Personal information
- Born: 14 August 1996 (age 30) Prijepolje, Serbia, FR Yugoslavia
- Height: 1.92 m (6 ft 4 in)
- Weight: 145 kg (320 lb)

Sport
- Country: Serbia
- Sport: Track and field
- Event: Shot put
- Coached by: Dragan Perić

Achievements and titles
- Personal bests: Shot put (outdoor): 21.88 m (2021, 2x) (NR); Shot put (indoor): 21.25 m (2021) (NR);

Medal record
Men's athletics
Representing Serbia
European Championships
| Silver medal – second place | 2022 Munich | Shot put |
Diamond League
| Third place | 2021 | Shot put |
Mediterranean Games
| Gold medal – first place | 2022 Oran | Shot put |

= Armin Sinančević =

Serbian shot putter (born 1996)

Armin Sinančević (Армин Синанчевић; born 14 August 1996 in Prijepolje, Serbia) is a Serbian shot putter.

==Career==
===2019===
Sinančević competed in the men's shot put event at the World Athletics Championships held in Doha, Qatar. He progressed to the final with then-personal best of 21.51 m, but failed to record a mark in the final.

===2021===
Sinančević finished in 6th place in the men's shot put event at the European Athletics Indoor Championships held in Toruń, Poland.

In a Diamond League meeting in Doha in late May, he tied his own recently set national record of 21.88 m. It was the longest shot in the event, but he finished in third place under new "Final Three" format, where the three leading competitors through five rounds qualify for the sixth round, which is then solely used to determine the final ranking of the top three. Sinančević threw over 22 m in the final round, but his shot was ruled invalid.

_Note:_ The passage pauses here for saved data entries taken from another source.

(* ===== verification/GoFloat.v ===== *)
(** * Go's [float64]

    Scores, weights and rates of the program are IEEE-754 binary64 numbers.  The
    model uses the executable specification of the format in the standard
    library's [SpecFloat] (precision 53, maximal exponent 1024): every operation
    rounds to nearest even, infinities and NaN are values, and comparison with
    NaN is false.  Products and sums are rounded separately (no fused
    multiply-add), as the Go compiler does on amd64. *)

From S2P Require Import Prelude.
From Stdlib Require Import SpecFloat.

Abbreviation float64 := spec_float.

Definition fprec : Z := 53.
Definition femax : Z := 1024.

Definition fadd (x y : float64) : float64 := SFadd fprec femax x y.
Definition fsub (x y : float64) : float64 := SFsub fprec femax x y.
Definition fmul (x y : float64) : float64 := SFmul fprec femax x y.
Definition fdiv (x y : float64) : float64 := SFdiv fprec femax x y.
Definition fltb (x y : float64) : bool := SFltb x y.
Definition fleb (x y : float64) : bool := SFleb x y.

(** [float64(z)] for an integer [z]. *)
Definition float_of_Z (z : Z) : float64 := binary_normalize fprec femax z 0 false.

(** The constant [n/d] rounded to the nearest [float64], as Go converts an
    untyped constant. *)
Definition float_const (n d : Z) : float64 := fdiv (float_of_Z n) (float_of_Z d).

Definition fzero : float64 := S754_zero false.

Definition is_nan (x : float64) : bool :=
  match x with S754_nan => true | _ => false end.

(** Truncation of a finite float toward zero. *)
Definition ftrunc (x : float64) : option Z :=
  match x with
  | S754_zero _ => Some 0
  | S754_finite s m e =>
      let a := Z.shiftl (Z.pos m) e in Some (if s then - a else a)
  | _ => None
  end.

(** [int64(x)]: truncation; a value out of range gives the amd64 result. *)
Definition int_of_float (x : float64) : Z :=
  match ftrunc x with
  | Some z => if (- 2 ^ 63 <=? z) && (z <? 2 ^ 63) then z else - 2 ^ 63
  | None => - 2 ^ 63
  end.

(** ** The order of the floats that are not NaN *)

Definition float_key (x : float64) : Z * Z * Z :=
  match x with
  | S754_nan => (-3, 0, 0)
  | S754_infinity true => (-2, 0, 0)
  | S754_finite true m e => (-1, - e, - Z.pos m)
  | S754_zero _ => (0, 0, 0)
  | S754_finite false m e => (1, e, Z.pos m)
  | S754_infinity false => (2, 0, 0)
  end.

Definition key_le (a b : Z * Z * Z) : Prop :=
  let '(a1, a2, a3) := a in let '(b1, b2, b3) := b in
  a1 < b1 ∨ (a1 = b1 ∧ (a2 < b2 ∨ (a2 = b2 ∧ a3 ≤ b3))).

(** The total preorder on floats; the two zeros are equivalent. *)
Definition fle (x y : float64) : Prop := key_le (float_key x) (float_key y).

#[export] Instance fle_preorder : PreOrder fle.
Proof.
  split.
  - intros x. unfold fle, key_le. destruct (float_key x) as [[] ?]. lia.
  - intros x y z. unfold fle, key_le.
    destruct (float_key x) as [[] ?], (float_key y) as [[] ?], (float_key z) as [[] ?]. lia.
Qed.

#[export] Instance fle_dec x y : Decision (fle x y).
Proof.
  unfold fle, key_le. destruct (float_key x) as [[] ?], (float_key y) as [[] ?]. apply _.
Defined.

(** The comparison operator [<] decides the order away from NaN. *)
Lemma fltb_spec x y :
  is_nan x = false → is_nan y = false → fltb x y = true ↔ ¬ fle y x.
Proof.
  intros Hx Hy. unfold fltb, SFltb, fle, key_le.
  destruct x as [s|s| |s m e], y as [s'|s'| |s' m' e']; try discriminate;
    try (destruct s); try (destruct s'); simpl; try (split; [discriminate||lia|]; lia || done).
  - destruct (Z.compare_spec e e') as [->|He|He]; simpl.
    + fold (Pos.compare m m'). destruct (Pos.compare_spec m m') as [->|Hm|Hm]; simpl; split; try done; lia.
    + split; [discriminate|lia].
    + split; [lia|done].
  - destruct (Z.compare_spec e e') as [->|He|He]; simpl.
    + fold (Pos.compare m m'). destruct (Pos.compare_spec m m') as [->|Hm|Hm]; simpl; split; try done; lia.
    + split; [lia|done].
    + split; [discriminate|lia].
Qed.

Lemma fltb_le x y : is_nan x = false → is_nan y = false → fltb x y = true → fle x y.
Proof.
  intros Hx Hy H%fltb_spec; [|done..]. unfold fle, key_le in *.
  destruct (float_key x) as [[] ?], (float_key y) as [[] ?]. lia.
Qed.

Lemma fltb_ge x y : is_nan x = false → is_nan y = false → fltb x y = false → fle y x.
Proof.
  intros Hx Hy H. destruct (decide (fle y x)); [done|].
  rewrite <- fltb_spec in n by done. congruence.
Qed.

Lemma fltb_irrefl x : fltb x x = false.
Proof.
  destruct (is_nan x) eqn:E; [by destruct x|].
  destruct (fltb x x) eqn:E'; [|done]. apply fltb_spec in E'; [|done..].
  exfalso. apply E'. reflexivity.
Qed.

Lemma fltb_nan_l x : fltb S754_nan x = false.
Proof. by destruct x. Qed.
Lemma fltb_nan_r x : fltb x S754_nan = false.
Proof. by destruct x. Qed.

Lemma fle_total x y : fle x y ∨ fle y x.
Proof.
  unfold fle, key_le. destruct (float_key x) as [[] ?], (float_key y) as [[] ?]. lia.
Qed.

In June, he finished second in a Diamond League Meet in Florence with a throw of 20.93 m in the decisive last-round, while his best shot of 21.60 m which was achieved in the fourth round was also second-best in the event.

Sinančević represented Serbia at the 2020 Summer Olympics in Tokyo, Japan. He finished the competition in 7th place in shot put final, where American Ryan Crouser broke olympic record three times.

In September, with old rules back in place, Sinančević took third place in Diamond League Final in Zürich with a shot of 21.86 m in the fifth round to finish ahead of Tom Walsh.

===2022===
Sinančević won the men's shot put event at the 2022 Mediterranean Games, setting new Games record with 21.29 m. He finished second at the European Athletics Championships in Munich with a throw of 21.39m.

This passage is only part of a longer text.